**Task:**
Count, in the entries below, the lines in which "depth" occurs. Give the number, nothing more.

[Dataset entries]
>>>
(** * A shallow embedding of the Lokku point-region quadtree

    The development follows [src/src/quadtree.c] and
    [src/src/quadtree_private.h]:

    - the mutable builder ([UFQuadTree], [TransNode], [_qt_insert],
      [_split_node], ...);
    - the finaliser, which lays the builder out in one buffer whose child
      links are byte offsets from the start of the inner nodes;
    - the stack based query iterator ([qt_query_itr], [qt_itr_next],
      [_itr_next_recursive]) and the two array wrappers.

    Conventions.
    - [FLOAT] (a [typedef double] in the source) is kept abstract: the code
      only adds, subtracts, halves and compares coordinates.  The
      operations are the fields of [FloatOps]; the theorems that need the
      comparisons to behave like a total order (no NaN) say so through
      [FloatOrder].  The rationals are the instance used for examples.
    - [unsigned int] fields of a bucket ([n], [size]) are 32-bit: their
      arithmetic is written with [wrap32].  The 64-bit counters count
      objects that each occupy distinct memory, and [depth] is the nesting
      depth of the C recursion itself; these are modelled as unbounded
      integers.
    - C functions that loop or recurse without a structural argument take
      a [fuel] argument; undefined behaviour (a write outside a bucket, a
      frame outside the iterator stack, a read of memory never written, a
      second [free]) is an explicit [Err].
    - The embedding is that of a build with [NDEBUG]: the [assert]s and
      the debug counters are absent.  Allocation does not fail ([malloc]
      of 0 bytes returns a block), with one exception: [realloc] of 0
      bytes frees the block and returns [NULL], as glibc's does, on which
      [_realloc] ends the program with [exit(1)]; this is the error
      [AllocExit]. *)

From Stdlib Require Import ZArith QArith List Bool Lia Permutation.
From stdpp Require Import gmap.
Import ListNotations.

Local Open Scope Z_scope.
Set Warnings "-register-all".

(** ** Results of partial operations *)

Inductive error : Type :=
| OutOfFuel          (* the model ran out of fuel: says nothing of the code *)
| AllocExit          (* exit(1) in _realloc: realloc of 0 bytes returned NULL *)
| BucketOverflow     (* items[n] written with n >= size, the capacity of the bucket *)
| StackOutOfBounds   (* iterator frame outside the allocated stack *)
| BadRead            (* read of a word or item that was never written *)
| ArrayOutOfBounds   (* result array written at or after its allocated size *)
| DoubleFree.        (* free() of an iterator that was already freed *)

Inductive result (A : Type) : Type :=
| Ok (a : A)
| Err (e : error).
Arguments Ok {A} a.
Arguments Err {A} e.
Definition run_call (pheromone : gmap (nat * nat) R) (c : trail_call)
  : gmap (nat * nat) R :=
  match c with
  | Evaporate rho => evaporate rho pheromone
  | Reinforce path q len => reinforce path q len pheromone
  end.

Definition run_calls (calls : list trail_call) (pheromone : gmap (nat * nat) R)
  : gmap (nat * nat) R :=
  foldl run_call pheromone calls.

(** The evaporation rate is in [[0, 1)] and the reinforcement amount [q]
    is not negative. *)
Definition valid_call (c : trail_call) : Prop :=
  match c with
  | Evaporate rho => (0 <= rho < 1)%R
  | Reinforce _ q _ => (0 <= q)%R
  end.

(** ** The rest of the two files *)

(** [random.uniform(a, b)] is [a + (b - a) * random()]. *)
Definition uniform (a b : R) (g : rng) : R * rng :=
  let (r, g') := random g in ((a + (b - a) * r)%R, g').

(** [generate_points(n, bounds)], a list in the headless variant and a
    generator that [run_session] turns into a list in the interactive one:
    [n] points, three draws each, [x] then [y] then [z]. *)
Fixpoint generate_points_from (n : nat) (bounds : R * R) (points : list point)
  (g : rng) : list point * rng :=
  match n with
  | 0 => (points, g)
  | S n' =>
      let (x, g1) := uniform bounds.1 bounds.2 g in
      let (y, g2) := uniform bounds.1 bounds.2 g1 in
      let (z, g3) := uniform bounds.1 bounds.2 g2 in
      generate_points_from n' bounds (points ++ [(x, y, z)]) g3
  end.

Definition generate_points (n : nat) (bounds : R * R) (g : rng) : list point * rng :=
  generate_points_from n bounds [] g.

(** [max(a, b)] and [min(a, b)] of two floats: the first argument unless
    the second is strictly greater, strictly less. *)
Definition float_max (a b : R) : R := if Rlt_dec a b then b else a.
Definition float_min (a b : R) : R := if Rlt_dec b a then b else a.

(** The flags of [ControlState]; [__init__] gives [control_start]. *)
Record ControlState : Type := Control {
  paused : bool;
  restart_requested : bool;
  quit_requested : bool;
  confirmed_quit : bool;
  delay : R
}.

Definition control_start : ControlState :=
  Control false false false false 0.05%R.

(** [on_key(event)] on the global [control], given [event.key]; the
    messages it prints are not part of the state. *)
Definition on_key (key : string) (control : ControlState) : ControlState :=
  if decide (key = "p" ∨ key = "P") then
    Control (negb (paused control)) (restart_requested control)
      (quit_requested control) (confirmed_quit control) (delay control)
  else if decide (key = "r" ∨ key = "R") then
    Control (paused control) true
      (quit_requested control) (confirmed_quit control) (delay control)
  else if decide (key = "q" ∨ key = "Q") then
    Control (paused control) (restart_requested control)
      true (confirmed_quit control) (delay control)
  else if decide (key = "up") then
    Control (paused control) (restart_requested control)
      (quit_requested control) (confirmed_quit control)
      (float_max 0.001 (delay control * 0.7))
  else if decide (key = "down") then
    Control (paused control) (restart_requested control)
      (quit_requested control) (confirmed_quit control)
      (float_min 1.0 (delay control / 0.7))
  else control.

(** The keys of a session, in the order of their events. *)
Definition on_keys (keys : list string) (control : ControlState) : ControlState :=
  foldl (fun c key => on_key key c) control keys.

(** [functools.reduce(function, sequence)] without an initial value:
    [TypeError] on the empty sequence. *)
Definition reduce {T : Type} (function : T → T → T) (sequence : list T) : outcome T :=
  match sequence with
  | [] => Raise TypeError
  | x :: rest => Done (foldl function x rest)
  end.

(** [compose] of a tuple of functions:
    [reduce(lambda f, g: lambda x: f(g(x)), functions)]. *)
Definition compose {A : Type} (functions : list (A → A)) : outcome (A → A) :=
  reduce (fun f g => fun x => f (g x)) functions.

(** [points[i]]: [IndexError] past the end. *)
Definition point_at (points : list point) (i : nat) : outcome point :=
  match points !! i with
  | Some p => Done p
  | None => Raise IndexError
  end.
<<<
**Response area:**
2